DESCRIPTION OF THE TASK:
Take from the material every line containing the string "Record" and copy it.

DATA PROVIDED:
(* ===== verification/Sched.v ===== *)
(** * Threads, interrupts and synchronisation

    threads/thread.c, threads/synch.c and the control flow of threads/interrupt.c on a
    uniprocessor.  A C function that calls [schedule] stops in the middle and goes on when
    its thread is chosen again, so each thread carries a stack of [frame]s: the code that
    still has to run, resume points of suspended functions first.  One step runs one frame
    of the running thread; between steps, when interrupts are on, an external interrupt may
    strike.  Sections that run with interrupts off are thereby atomic, and every other
    interleaving of threads is a sequence of steps.

    Addresses of threads, semaphores, locks and conditions are integers; the intrusive
    lists are the sequences that [DList] shows them to represent. *)

From S2P Require Import Prelude.
Local Open Scope c_scope.

Inductive intr_level := INTR_OFF | INTR_ON.
#[export] Instance intr_level_eq_dec : EqDecision intr_level.
Proof. solve_decision. Defined.

Inductive thread_status := THREAD_RUNNING | THREAD_READY | THREAD_BLOCKED | THREAD_DYING.
#[export] Instance thread_status_eq_dec : EqDecision thread_status.
Proof. solve_decision. Defined.

Definition PRI_MIN : Z := 0.
Definition PRI_DEFAULT : Z := 31.
Definition PRI_MAX : Z := 63.
Definition TID_ERROR : Z := -1.
Definition TIME_SLICE : Z := 4.

(** What a thread still has to run.  The first group are the calls that code above this
    layer makes; [waiter] is the address of the local [struct semaphore_elem] of
    [cond_wait], [page] and [info] what [palloc_get_page] and [malloc] answer, and the
    arguments of [ThreadExit] are the calls that [process_exit] and [file_close] make.  The
    second group are points in the middle of a function, at which a thread is suspended or
    may be interrupted. *)
Inductive code :=
  | SemaDown (s : Z) | SemaUp (s : Z) | SemaTryDown (s : Z)
  | LockAcquire (l : Z) | LockTryAcquire (l : Z) | LockRelease (l : Z)
  | CondWait (c l waiter : Z) | CondSignal (c l : Z) | CondBroadcast (c l : Z)
  | ThreadYield
  | ThreadExit (pe fc : list code)
  | ThreadCreate (page prio inf : Z) (function : list code)
  | IntrEnable | IntrDisable
  | ThreadStart (page inf idle_started : Z)
  | Idle (started : Z)
  (* resume points *)
  | FSetLevel (old : intr_level)              (* [intr_set_level (old_level)] *)
  | FIret                                     (* return from an external interrupt *)
  | FSemaLoop (s : Z) (old : intr_level)      (* the [while] loop of [sema_down] *)
  | FSetHolder (l : Z)                        (* [lock->holder = thread_current ()] *)
  | FBroadcast (c l : Z)                      (* the loop of [cond_broadcast] *)
  | FTid (t : Z)                              (* [tid = next_tid++] in [allocate_tid] *)
  | FStart (t inf : Z)                        (* [thread_create] after [allocate_tid] *)
  | FUpExec | FUpWait | FDie                  (* the end of [thread_exit] *)
  | FIdle                                     (* the loop of [idle] *)
  | FHlt.                                     (* [sti; hlt] *)

Record thread := {
  status : thread_status;
  tid : Z;
  priority : Z;
  stack : list code;
  child_list : list Z;
  child_info_list : list Z;
  parent_thread : Z;
  info : Z;
  pagedir : bool;          (* whether it has a page directory *)
}.

Record semaphore := { value : Z; waiters : list Z }.

(** [struct thread_info]; its two semaphores live at fixed offsets. *)
Record thread_info := {
  i_tid : Z; load_success : bool; exit_status : Z; is_waited : bool; is_killed : bool;
}.
Definition wait_sema (info : Z) : Z := info + 12.
Definition exec_sema (info : Z) : Z := info + 32.
(** The semaphore inside a lock and inside a [struct semaphore_elem]. *)
Definition lock_sema (l : Z) : Z := l + 4.
Definition elem_sema (w : Z) : Z := w + 8.

Record sys := {
  threads : gmap Z thread;
  ready_list : list Z;
  running : Z;
  idle_thread : Z;
  initial_thread : Z;
  semas : gmap Z semaphore;
  holders : gmap Z Z;              (* [lock->holder] *)
  conds : gmap Z (list Z);
  infos : gmap Z thread_info;
  intr : intr_level;
  in_external_intr : bool;
  yield_on_return : bool;
  thread_ticks : Z;
  idle_ticks : Z;
  kernel_ticks : Z;
  user_ticks : Z;
  next_tid : Z;
}.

ANSWER TO THIS EXERCISE:
Record thread := {
Record semaphore := { value : Z; waiters : list Z }.
Record thread_info := {
Record sys := {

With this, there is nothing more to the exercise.